Listen to 'SALTY' - The new single out April 12
Kazu’s story begins in Kyoto, Japan, where she was born to a young unwed couple, neither of whom can recall the hospital, date, or any other circumstances surrounding her birth. As a youngster, Kazu had an acute sense of focus which required monitoring at all times. One day, while babysitting her infant cousin, she became so engrossed in a copy of Homer’s Odyssey that she failed to notice the child scald herself with a pot of boiling water. An adult rushed in and shoved Kazu back into coherence — only then did she hear the agonizing shrieks of her little cousin. Desperate to find an object for her focus, Kazu’s parents turned her to musical instruments. Kazu flourished in music — it opened a new and mysterious world to her. At her first piano recital, she made a wrong turn during her performance and couldn’t recall the end of the piece. Instead of stopping, she began to repeat it over and over again, dozens of times, increasing the tempo as she played. She continued at this shredding speed until her teacher, drenched in nervous sweat, sat next to her and brought the music to its conclusion.

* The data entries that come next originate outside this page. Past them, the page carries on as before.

(* ===== verification/FileSafe.v ===== *)
(** * The calls keep the reference counts

    Every call of [src/sysfile.c], and the loops of [fork] and [exit] over the
    descriptors, from a state in which the counts of [FileRefs] are right: the
    counts are right afterwards, and the call does not run into the panics of
    [src/file.c] or use a file, a pipe or a process that is not there. *)

From S2P Require Import Prelude Log Pipe Fs Syscall File Sysfile FileRefs.

Module FileSafe.
Import File Sysfile FileRefs.

(** The panics of [file.c] and the bad pointers of [File]. *)
Definition file_faults : list string :=
  ["filedup"; "fileclose"; "fileread"; "filewrite"; "file pointer"; "pipe pointer"; "proc pointer"].

Definition fault {S A} (o : outcome S A) : option string :=
  match o with Panic e _ | Undef e _ => Some e | _ => None end.

(** ** Code without such a fault *)

Definition quiet {S A} (m : M S A) : Prop := ∀ s e, fault (m s) = Some e → e ∉ file_faults.

Create HintDb quiet.

Lemma quiet_ret {S A} (a : A) : quiet (S := S) (mret a).
Proof. done. Qed.

Lemma quiet_get {S} : quiet (S := S) get.
Proof. done. Qed.

Lemma quiet_gets {S A} (f : S → A) : quiet (gets f).
Proof. done. Qed.

Lemma quiet_modify {S} (f : S → S) : quiet (modify f).
Proof. done. Qed.

Lemma quiet_spin {S A} : quiet (S := S) (A := A) spin.
Proof. done. Qed.

Lemma quiet_panic {S A} e : bool_decide (e ∉ file_faults) = true → quiet (S := S) (A := A) (panic e).
Proof. intros He%bool_decide_eq_true_1 s e' [= <-]. done. Qed.

Lemma quiet_bind {S A B} (m : M S A) (f : A → M S B) : quiet m → (∀ a, quiet (f a)) → quiet (m ≫= f).
Proof.
  intros Hm Hf s e. unfold mbind, M_bind. specialize (Hm s). destruct (m s); simpl in *; try by auto. apply Hf.
Qed.

Lemma quiet_for {S} i n (body : nat → M S unit) : (∀ j, quiet (body j)) → quiet (for_range i n body).
Proof. intros Hb. revert i. induction n as [|n IH]; intros i; [done|]. simpl. apply quiet_bind; auto. Qed.

#[export] Hint Resolve quiet_ret quiet_get quiet_gets quiet_modify quiet_spin : quiet.
#[export] Hint Extern 1 (quiet (panic _)) => apply quiet_panic; vm_compute; reflexivity : quiet.

Ltac quiet :=
  repeat lazymatch goal with
  | |- quiet (mbind _ _) => apply quiet_bind; [|intros ?]
  | |- quiet (if _ then _ else _) => case_match
  | |- quiet (match ?x with _ => _ end) => destruct x eqn:?
  | |- quiet (for_range _ _ _) => apply quiet_for; intros ?
  | |- quiet (let x := _ in _) => cbv zeta
  | |- quiet _ => solve [eauto with quiet]
  end.

(** *** The file system *)

Lemma quiet_iget_at ip : quiet (Fs.iget_at ip).
Proof.
  intros s e. unfold Fs.iget_at. destruct (_ !! _); [done|]. intros [= <-].
  apply (bool_decide_unpack _). vm_compute. exact I.
Qed.
#[export] Hint Resolve quiet_iget_at : quiet.

Lemma quiet_bread b : quiet (Fs.bread b).
Proof. unfold Fs.bread. quiet. Qed.

Lemma quiet_log_write b x : quiet (Fs.log_write b x).
Proof. unfold Fs.log_write. quiet. Qed.

Lemma quiet_iset ip f : quiet (Fs.iset ip f).
Proof. unfold Fs.iset. quiet. Qed.
#[export] Hint Resolve quiet_bread quiet_log_write quiet_iset : quiet.

Lemma quiet_bzero b : quiet (Fs.bzero b).
Proof. unfold Fs.bzero. quiet. Qed.
#[export] Hint Resolve quiet_bzero : quiet.

Lemma quiet_balloc_loop fuel : ∀ b, quiet (Fs.balloc_loop fuel b).
Proof. induction fuel as [|fuel IH]; intros b; cbn [Fs.balloc_loop]; quiet. Qed.
#[export] Hint Resolve quiet_balloc_loop : quiet.

Lemma quiet_balloc : quiet Fs.balloc.
Proof. unfold Fs.balloc. quiet. Qed.

Lemma quiet_bfree b : quiet (Fs.bfree b).
Proof. unfold Fs.bfree. quiet. Qed.
#[export] Hint Resolve quiet_balloc quiet_bfree : quiet.

Lemma quiet_iget dev i : quiet (Fs.iget dev i).
Proof. unfold Fs.iget. quiet. Qed.
#[export] Hint Resolve quiet_iget : quiet.

Lemma quiet_ialloc_loop fuel dev ty : ∀ i, quiet (Fs.ialloc_loop fuel dev ty i).
Proof. induction fuel as [|fuel IH]; intros i; cbn [Fs.ialloc_loop]; quiet. Qed.
#[export] Hint Resolve quiet_ialloc_loop : quiet.

Lemma quiet_ialloc dev ty : quiet (Fs.ialloc dev ty).
Proof. unfold Fs.ialloc. quiet. Qed.

Lemma quiet_iupdate ip : quiet (Fs.iupdate ip).
Proof. unfold Fs.iupdate. quiet. Qed.

Lemma quiet_idup ip : quiet (Fs.idup ip).
Proof. unfold Fs.idup. quiet. Qed.

Lemma quiet_acquire ip : quiet (Fs.acquire_inode ip).
Proof. unfold Fs.acquire_inode. quiet. Qed.

Lemma quiet_release ip : quiet (Fs.release_inode ip).
Proof. unfold Fs.release_inode. quiet. Qed.
#[export] Hint Resolve quiet_ialloc quiet_iupdate quiet_idup quiet_acquire quiet_release : quiet.

Lemma quiet_ilock ip : quiet (Fs.ilock ip).
Proof. unfold Fs.ilock. quiet. Qed.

Kazu received her first of many standing ovations that evening. The years stretched her limbs and mind, and Kazu eventually traded her pastoral childhood for the bustle and electricity of Tokyo. It was there, down a neon-lit alley that she serendipitously bumped into a tall, dark and curiously handsome American stranger with a saxophone slung 'round his chest. “Come live with me in New York and be my best friend.” She didn’t understand his words, but she understood his eyes, and so she followed him eleven thousand miles. That man was none other than musician, painter and actor John Lurie. Under his wing, Kazu quietly observed the world of fame, fashion, art and the underground. Soon, she wouldn’t be so quiet; she learned English and began to make the noise for which she’s best known.
Blonde Redhead was the sonic intersection of those pastoral beginnings and the electric chaos of the metropolis. Decades felt like mere moments and Kazu’s singular obsessiveness slowly turned inwards and away from collaboration, as she began to forge a project that was solely of her own making.